-- Data for analysis follows --

(** * result-pattern: the [Result] type of [src/index.ts]

    A shallow embedding of the TypeScript module: the classes [Ok] and
    [Fail], the interface [IResult] they implement, and
    [ResultUtils.combine].

    Results are JavaScript objects: they have an identity, they are passed
    by reference, and a method may hand back its receiver ([Ok.or] returns
    [this]).  The embedding therefore keeps an explicit object store and
    runs every method in a small state-and-exception monad. *)

From Stdlib Require Import ZArith.
From stdpp Require Import base list sorting strings.

Set Default Proof Using "Type".

(** ** JavaScript values *)

(** A reference to an object of the store. *)
Definition loc := nat.

(** The payloads a Result can hold ([V] and [E] default to [unknown]).
    [VError cls message] is an instance of the error class named [cls];
    [VRef l] is a reference to a Result object, so Results nest.
    Arrays are kept as immutable sequences: the module builds arrays and
    never updates one. *)
#[warnings="-register-all"]
Inductive jsval : Type :=
  | VUndefined
  | VNull
  | VBool (b : bool)
  | VNum (n : Z)
  | VStr (s : string)
  | VArray (items : list jsval)
  | VError (cls : string) (message : string)
  | VRef (l : loc).

(** [new Error(message)]: an instance of the built-in class [Error]. *)
Definition new_Error (message : string) : jsval := VError "Error" message.

(** ** Objects and the store *)

(** The two classes of the module; [proto] is what [instanceof] inspects. *)
Inductive class : Type := OkClass | FailClass.

#[global] Instance class_eq_dec : EqDecision class.
Proof. solve_decision. Defined.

-- Data for analysis concluded --

Task prompt
Search the material above for the word "classes", and return each line that holds it.

Final answer
    A shallow embedding of the TypeScript module: the classes [Ok] and
(** The two classes of the module; [proto] is what [instanceof] inspects. *)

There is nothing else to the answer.